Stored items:
Lemma Number_pad2 (z : Z) :
  0 ≤ z < 100 → Number (Str (padStart 2 "0" (pretty z))) = Num (inject_Z z).
Proof.
  intros Hz. destruct (pad2_digits z Hz) as (Hne & Hf & Hd).
  cbn [Number]. now rewrite (decimal _ Hne Hf), Hd.
Qed.

Lemma isWeekendYmd_of_ymd (t : Z) :
  100 ≤ Date.getFullYear t →
  StaffPay.isWeekendYmd (Some (ymd t)) = isWeekend (Some t).
Proof.
  unfold Date.getFullYear. intros Hy.
  unfold StaffPay.isWeekendYmd, ymd, Date.getFullYear, Date.getMonth,
    Date.getDate.
  pose proof (civil_range (Date.Day t)) as R.
  pose proof (civil_MakeDay (Date.Day t)) as M.
  destruct (Date.civil (Date.Day t)) as [[y m] d]. cbn [fst snd] in *.
  replace (m - 1 + 1) with m by lia.
  destruct (pretty_nonneg_digits y ltac:(lia)) as (Hne & Hf & _).
  destruct (pad2_digits m ltac:(lia)) as (_ & Hfm & _).
  destruct (pad2_digits d ltac:(lia)) as (_ & Hfd & _).
  rewrite bool_decide_eq_false_2.
  2:{ destruct (pretty y); [congruence | discriminate]. }
  rewrite !(app_cons "-"), !app_nil.
  rewrite split_app_sep
    by (eapply str_forall_impl; [apply digit_is_no_dash | exact Hf]).
  rewrite split_app_sep
    by (eapply str_forall_impl; [apply digit_is_no_dash | exact Hfm]).
  rewrite split_no_sep
    by (eapply str_forall_impl; [apply digit_is_no_dash | exact Hfd]).
  cbn [fmap list_fmap lookup list_lookup].
  rewrite Number_pretty, !Number_pad2 by lia.
  rewrite !truthy_inject_Z by lia. cbn [negb orb].
  cbn [num_sub lift2 newDateOf].
  rewrite (ToIntegerOrInfinity_Z (inject_Z y) y) by reflexivity.
  rewrite (ToIntegerOrInfinity_Z (inject_Z d) d) by reflexivity.
  rewrite (ToIntegerOrInfinity_Z (inject_Z m - 1)%Q (m - 1)).
  2:{ unfold Z.sub. rewrite inject_Z_plus. reflexivity. }
  unfold newDate.
  replace ((0 <=? y) && (y <=? 99)) with false
    by (symmetry; apply andb_false_iff; right; apply Z.leb_gt; lia).
  replace ((m - 1) / 12) with 0 by (Z.div_mod_to_equations; lia).
  replace ((m - 1) `mod` 12 + 1) with m by (Z.div_mod_to_equations; lia).
  rewrite Z.add_0_r, M, getDay_midnight. reflexivity.
Qed.

End StaffPayFacts.

(** The runtime of the sample inputs reads decimals. *)

Lemma rev_app_rev_app (s a b : string) :
  String.rev_app (String.rev_app s a) b = String.rev_app a (s +:+ b).
Proof.
  revert a. induction s as [|c s IH]; intros a; [reflexivity|].
  cbn [String.rev_app]. rewrite IH. reflexivity.
Qed.

Lemma str_forall_rev_app (p : ascii → bool) (s a : string) :
  str_forall p (String.rev_app s a) = str_forall p s && str_forall p a.
Proof.
  revert a. induction s as [|c s IH]; intros a; [reflexivity|].
  cbn [String.rev_app str_forall]. rewrite IH. cbn [str_forall].
  destruct (p c), (str_forall p s), (str_forall p a); reflexivity.
Qed.

Lemma app_empty_r (s : string) : s +:+ "" = s.
Proof.
  induction s as [|c s IH]; [reflexivity|]. now rewrite app_cons, IH.
Qed.

Lemma trimStart_no_space (s : string) :
  str_forall (λ c, negb (Ascii.is_space c)) s = true → trimStart s = s.
Proof.
  destruct s as [|c s]; [reflexivity|]. cbn [str_forall trimStart].
  intros [Hc _]%andb_true_iff. apply negb_true_iff in Hc. now rewrite Hc.
Qed.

What needs to be done
The "rewrite (ToIntegerOrInfinity_Z (inject_Z m" line through the last line above: set these down exactly and add nothing else.

Exercise answer
  rewrite (ToIntegerOrInfinity_Z (inject_Z m - 1)%Q (m - 1)).
  2:{ unfold Z.sub. rewrite inject_Z_plus. reflexivity. }
  unfold newDate.
  replace ((0 <=? y) && (y <=? 99)) with false
    by (symmetry; apply andb_false_iff; right; apply Z.leb_gt; lia).
  replace ((m - 1) / 12) with 0 by (Z.div_mod_to_equations; lia).
  replace ((m - 1) `mod` 12 + 1) with m by (Z.div_mod_to_equations; lia).
  rewrite Z.add_0_r, M, getDay_midnight. reflexivity.
Qed.

End StaffPayFacts.

(** The runtime of the sample inputs reads decimals. *)

Lemma rev_app_rev_app (s a b : string) :
  String.rev_app (String.rev_app s a) b = String.rev_app a (s +:+ b).
Proof.
  revert a. induction s as [|c s IH]; intros a; [reflexivity|].
  cbn [String.rev_app]. rewrite IH. reflexivity.
Qed.

Lemma str_forall_rev_app (p : ascii → bool) (s a : string) :
  str_forall p (String.rev_app s a) = str_forall p s && str_forall p a.
Proof.
  revert a. induction s as [|c s IH]; intros a; [reflexivity|].
  cbn [String.rev_app str_forall]. rewrite IH. cbn [str_forall].
  destruct (p c), (str_forall p s), (str_forall p a); reflexivity.
Qed.

Lemma app_empty_r (s : string) : s +:+ "" = s.
Proof.
  induction s as [|c s IH]; [reflexivity|]. now rewrite app_cons, IH.
Qed.

Lemma trimStart_no_space (s : string) :
  str_forall (λ c, negb (Ascii.is_space c)) s = true → trimStart s = s.
Proof.
  destruct s as [|c s]; [reflexivity|]. cbn [str_forall trimStart].
  intros [Hc _]%andb_true_iff. apply negb_true_iff in Hc. now rewrite Hc.
Qed.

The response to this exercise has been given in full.